И так и не вошел ты в Новгород; день в поле простоял, а ночью в лес ушел… И словно сгинул! Наутро прибыл Мономах, по следу кинулся – а нет тебя! Вот здесь твои костры горели, уголья еще теплые, кругом натоптано; следы – значит, туда пошел. И он – туда, коней погнал… Да не настиг! А после, как когда-то Ярославичей, ты водил Мономаха, мотал, и Всеволод, не утерпев, пошел сыну на помощь, а ты петлял, то выходил на них, то исчезал, след заметал и снова выходил, и лаяли они тебя, срамили, и будь ты слеп, так бы и выступил на них, сразился…

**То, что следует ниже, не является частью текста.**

(** ** After the loop *)
Lemma leave_finished zalloc c :
  finished c -> Z.of_nat (length data) < 2 ^ 32 -> 0 <= r_out (c_r c) - r_left (c_r c) ->
  exists strm' st', leave zalloc Z_FINISH c = Some (strm', st', Z_STREAM_END) /\
    (z_out strm', z_next_out strm', z_avail_in strm', z_total_out strm') = (z_out (c_strm c), r_put (c_r c), r_have (c_r c), Z.of_nat (length data)).
Proof.
  destruct c as [strm st [put left next have hold bits in_ out ret]]. intros [Em Er _ [Et Et0] Ew Eo _] H32 Hol. csimp. unfold leave. csimp_goal. rewrite Em, Ew. change (mode_num DONE <? mode_num CHECK) with false. change (negb (Z_FINISH =? Z_FINISH)) with false.
  cbn [orb]. rewrite andb_false_r. cbn [nz Z.eqb negb orb mbind option_bind]. csimp_goal.
  assert (Hno : nz (s_wrap st) && nz (u32 (out - left)) = false) by (destruct Eo as [->| ->]; [done|by rewrite Z.sub_diag, andb_false_r]). rewrite Hno. cbn [mbind option_bind]. csimp_goal.
  rewrite Er. change (Z_STREAM_END =? Z_OK) with false. rewrite andb_false_r. eexists _, _. split; [reflexivity|]. csimp_goal. rewrite (u32_small (out - left)) by lia. by rewrite u32_small, Et by lia.
Qed.
End all.

(** ** The call *)

(** A stream that [inflateInit2_()] or [inflateReset()] left, for data without a gzip wrapper. *)
Record new_inflate (strm : z_stream) (wrap wbits : Z) : Prop := {
  ni_state : exists st, z_state strm = Some st /\ state_fine st /\
    (s_mode st, s_last st, s_bits st, s_wsize st, s_total st, s_wrap st, s_wbits st) = (HEAD, 0, 0, 0, 0, wrap, wbits);
  ni_wrap : wrap = 0 \/ wrap = 1;
  ni_total : z_total_out strm = 0 }.

Lemma le_cut x y : Forall byte_ok x -> le (x ++ y) / 2 ^ (8 * Z.of_nat (length x)) = le y /\ le (x ++ y) mod 2 ^ (8 * Z.of_nat (length x)) = le x.
Proof.
  intros Hx. assert (Hr := le_range x Hx). assert (0 < 2 ^ (8 * Z.of_nat (length x))) by (apply pow2_pos; lia). rewrite le_app, Z.mul_comm. split.
  - rewrite Z.div_add, Z.div_small by lia. lia.
  - rewrite Z.mod_add, Z.mod_small by lia. done.
Qed.

(** The bits of the input: a header, and then the blocks and the trailer. *)
Lemma stream_starts wrap data hdr body after :
  wrap = 0 \/ wrap = 1 -> Forall byte_ok hdr -> Forall byte_ok body ->
  (forall rest, stream_read (le body + 2 ^ (8 * Z.of_nat (length body)) * rest) (8 * Z.of_nat (length body)) data) ->
  let s := le (hdr ++ body ++ trailer_for wrap data ++ after) in let h := 8 * Z.of_nat (length hdr) in
  let n := 8 * Z.of_nat (length (hdr ++ body ++ trailer_for wrap data ++ after)) in
  h <= n /\ s mod 2 ^ h = le hdr /\ rest_read data (trailer_read wrap data (8 * Z.of_nat (length after))) false (s / 2 ^ h) (n - h) [].
Proof.
  intros Hw Hh Hb Hr s h n. destruct (le_cut hdr (body ++ trailer_for wrap data ++ after) Hh) as [Ed Em]. fold s h in Ed, Em. split; [unfold n, h; rewrite length_app; lia|]. split; [done|]. rewrite Ed.
  assert (En : n - h = 8 * Z.of_nat (length body) + 8 * Z.of_nat (length (trailer_for wrap data ++ after))) by (unfold n, h; rewrite !length_app; lia).
  apply (stream_rest data _ _ _ (8 * Z.of_nat (length body))); [rewrite le_app; apply Hr|rewrite En; dlia|lia|]. rewrite (proj1 (le_cut body (trailer_for wrap data ++ after) Hb)), En.
  unfold trailer_read, trailer_for. destruct Hw as [->| ->]; cbn [Z.eqb]; [cbn [app]; lia|]. rewrite length_app. change (length (be32 _)) with 4%nat. split; [lia|].
  apply (le_cut (be32 (adler_spec 1 data)) after), be32_bytes, adler_ok_range, adler_spec_ok, adler_ok_1.
Qed.

Lemma inflate_reads zalloc strm wrap wbits data out after :
  (forall n k l, zalloc n k = Some l -> Z.of_nat (length l) = k /\ Forall byte_ok l) ->
  new_inflate strm wrap wbits -> buffers_ok strm -> z_in strm <> None -> z_out strm <> None ->
  bytes_at (in_buf strm) (z_next_in strm) (z_avail_in strm) = out ++ after -> stream_for wrap wbits data out -> Z.of_nat (length data) <= z_avail_out strm ->
  exists strm', inflate zalloc strm Z_FINISH = Some (strm', Z_STREAM_END) /\ stream_ok strm' /\ buffers_ok strm' /\ moved strm strm' /\ is_Some (z_state strm') /\
    bytes_at (out_buf strm') (z_next_out strm) (Z.of_nat (length data)) = data /\ z_next_out strm' = z_next_out strm + Z.of_nat (length data) /\
    z_total_out strm' = Z.of_nat (length data) /\ (wrap = 1 -> z_avail_in strm' = Z.of_nat (length after)).
Proof.
  intros Hz [(st & Est & Hst & [= Em El Eb Ews Etot Ewr Ewb]) Hw Hto] Hbuf Hin Hout Hbytes (hdr & body & Eo & Hh & Hread) Hroom.
  destruct (inflate_ok zalloc Hz strm Z_FINISH ltac:(unfold stream_ok; rewrite Est; by left) Hbuf) as (strm' & ret & E & Hs' & Hb' & Hcase).
  assert (E' := E). unfold inflate in E'. rewrite Est in E'. destruct (z_out strm) as [ob|] eqn:Eob; [|done]. destruct (z_in strm) as [ib|] eqn:Eib; [|done]. cbv iota in E'.
  destruct (enter_inv strm st ob Hst Eob Hbuf) as [Hinv Hfuel]; [congruence..|]. set (K := Consts _ _ _ _ _ _) in *.
  assert (Hib := proj1 Hbuf). assert (Hby := bytes_at_bytes (in_buf strm) (z_next_in strm) (z_avail_in strm) ltac:(apply Hib)). rewrite Hbytes, Eo, !Forall_app in Hby. destruct Hby as [(Hhb & Hbb & _) _].
  assert (Hlen := length_bytes_at (in_buf strm) (z_next_in strm) (z_avail_in strm) ltac:(apply Hib) ltac:(apply Hib) ltac:(apply Hib)). rewrite Hbytes, Eo in Hlen. assert (Ha0 : 0 <= z_avail_in strm) by apply Hib.
  assert (Hhold : s_hold st = 0) by (destruct (so_hold _ _ _ _ Hst) as [_ H]; rewrite Eb in H; change (2 ^ 0) with 1 in H; lia).
  assert (Ec : inflate_enter strm st = Ctx strm st (Regs (z_next_out strm) (z_avail_out strm) (z_next_in strm) (z_avail_in strm) 0 0 (z_avail_in strm) (z_avail_out strm) Z_OK)).
  { unfold inflate_enter. rewrite Em. change (bool_decide (HEAD = TYPE)) with false. cbv iota. by rewrite Eb, Hhold. }
  rewrite Ec in *. destruct (proj2 Hbuf ob Eob) as (ob' & _ & Ho1 & Ho2 & Ho3 & Ho4 & _).
  assert (Hs : stream (in_buf strm) (z_next_in strm) (z_avail_in strm) 0 0 = le (hdr ++ body ++ trailer_for wrap data ++ after)) by (unfold stream; rewrite Hbytes, Eo, <- !app_assoc; lia).
  assert (Hn8 : nbits (Ctx strm st (Regs (z_next_out strm) (z_avail_out strm) (z_next_in strm) (z_avail_in strm) 0 0 (z_avail_in strm) (z_avail_out strm) Z_OK)) = 8 * Z.of_nat (length (hdr ++ body ++ trailer_for wrap data ++ after))).
  { unfold nbits. csimp_goal. rewrite !length_app in *. lia. }
  destruct (stream_starts wrap data hdr body after Hw Hhb Hbb Hread) as (Hn & Hmod & Hrest). rewrite <- Hs in Hmod, Hrest. rewrite <- Hn8 in Hn, Hrest.
  set (flags := if wrap =? 0 then s_flags st else 0). set (check := if wrap =? 0 then s_check st else 1).
  assert (W : wp (fun c => left_ok K c /\ finished data (z_next_out strm) wrap (8 * Z.of_nat (length after)) c) (fun _ _ => False)
    (inflate_loop Z_FINISH (inflate_fuel (z_avail_in strm) (z_avail_out strm) (s_bits st))) (fun _ _ => False)
    (Ctx strm st (Regs (z_next_out strm) (z_avail_out strm) (z_next_in strm) (z_avail_in strm) 0 0 (z_avail_in strm) (z_avail_out strm) Z_OK))).
  { apply (read_all data (z_next_out strm) wrap flags check (8 * Z.of_nat (length after))) with (hdr := hdr); try (done || lia).
    - unfold flags, check. destruct Hw as [->| ->]; [by left|by right].
    - csimp_goal. by rewrite Ewb.
    - intros ->. done.
    - csimp_goal. by rewrite Ews, Ewr, Etot, Hto. }
  unfold wp in W. destruct (inflate_loop Z_FINISH _ _) as [a c|c|r c|]; try done. destruct W as [Hl Hf]. assert (Hlo := proj1 Hl). destruct (i_out _ _ Hlo) as (b & Eob1 & Hb1 & _ & _ & Hb4 & _). destruct (i_oend _ _ Hlo) as [Hoe1 Hoe2]. csimp. cbn [K k_oend k_out0] in Hoe1, Hoe2.
  destruct (leave_finished data (z_next_out strm) wrap (8 * Z.of_nat (length after)) zalloc c Hf ltac:(lia) ltac:(lia)) as (strm1 & st1 & El1 & [= F1 F2 F3 F4]). rewrite El1 in E'. cbn [mbind option_bind] in E'. injection E' as <- <-.
  destruct Hf as [_ _ Hhist _ _ _ [Hr1 Hr2]]. unfold out_hist, out_buf in Hhist. rewrite Eob1 in Hhist. cbn [from_option] in Hhist. unfold id in Hhist.
  assert (Hput : r_put (c_r c) - z_next_out strm = Z.of_nat (length data)) by (rewrite <- Hhist, length_bytes_at; lia).
  exists (strm1 <| z_state := Some st1 |>). split; [done|]. split; [done|]. split; [done|]. split; [|split; [by eexists|]; split; [|split; [|split]]].
  - destruct Hcase as [([Hx|[Hx|[Hx _]]] & _)|[Hm _]]; [congruence..|done].
  - unfold out_buf. csimp_goal. rewrite F1, Eob1. cbn [from_option]. unfold id. by rewrite <- Hput.
  - csimp_goal. lia.
  - csimp_goal. done.
  - intros ->. csimp_goal. rewrite F3. specialize (Hr2 ltac:(lia)). unfold nbits in Hr1. lia.
Qed.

Но зачем? На все есть Божья воля. Одного Бог поддержит, другого отринет. Вот Глеб – он так и не вернулся в Новгород, топор ему припомнился, за волком пришел волхв. А было это так. День был. Глеб у костра лежал. Вдруг слышит крик: «Идет! Идет!» Глеб подскочил и видит… А стан был на опушке, у реки, а рядом лес. И вот Глеб видит, как из лесу выходит… Тот самый волхв! Босой и в рубище. А голова в крови запекшейся. Тихо идет, шатается. И Глебу бы бежать – да ноги онемели, и осенился бы крестом – рука не поднимается. Стоит Глеб, белый весь, дрожит. И хоть бы кто из Глебовых дружинников вступился бы – так нет! Все стоят! Волхв подошел и поднял перст, на небо посмотрел – а небо было чистое, ни облачка, – а тут вдруг потемнело. Все закричали… потом враз притихли. А волхв перстом на Глеба указал и гневно крикнул: «Пади!» Глеб как подкошенный, упал в траву, и шапка на нем вспыхнула, и волосы, оплечье… А волхв исчез, как будто его здесь и не было. Огонь погас. А Глеб лежал. И он до того был горяч, что к нему нельзя было притронуться! А ликом он был чист, и волосы огнем не пожжены, и шапка так же, и оплечье. Только кольчуга в том жару оплавилась – так, что не снять было ее. Так и положили Глеба в гроб – в кольчуге. Потом, когда везли его к отцу в Чернигов, а ты на Днепре в тот день как раз стоял, так, увидав ладью, остановил ее, взошел на нее и велел, чтобы открыли его гроб. Но не открыли они – не хотели. А сам ты не решился открывать, только спросил, где брат убит, сказали – в Чуди Заволоцкой, в сече. А ты спросил: а волхв? А волхв, они сказали, это ложь, и не было огня, и нет оплавленной кольчуги, не веришь – открой гроб и убедись, что есть лишь сила крестная, чего стоишь, князь, открывай, тревожь усопшего, кощун! Ты почернел, меч выхватил, и зверь кидал тебя, ревел…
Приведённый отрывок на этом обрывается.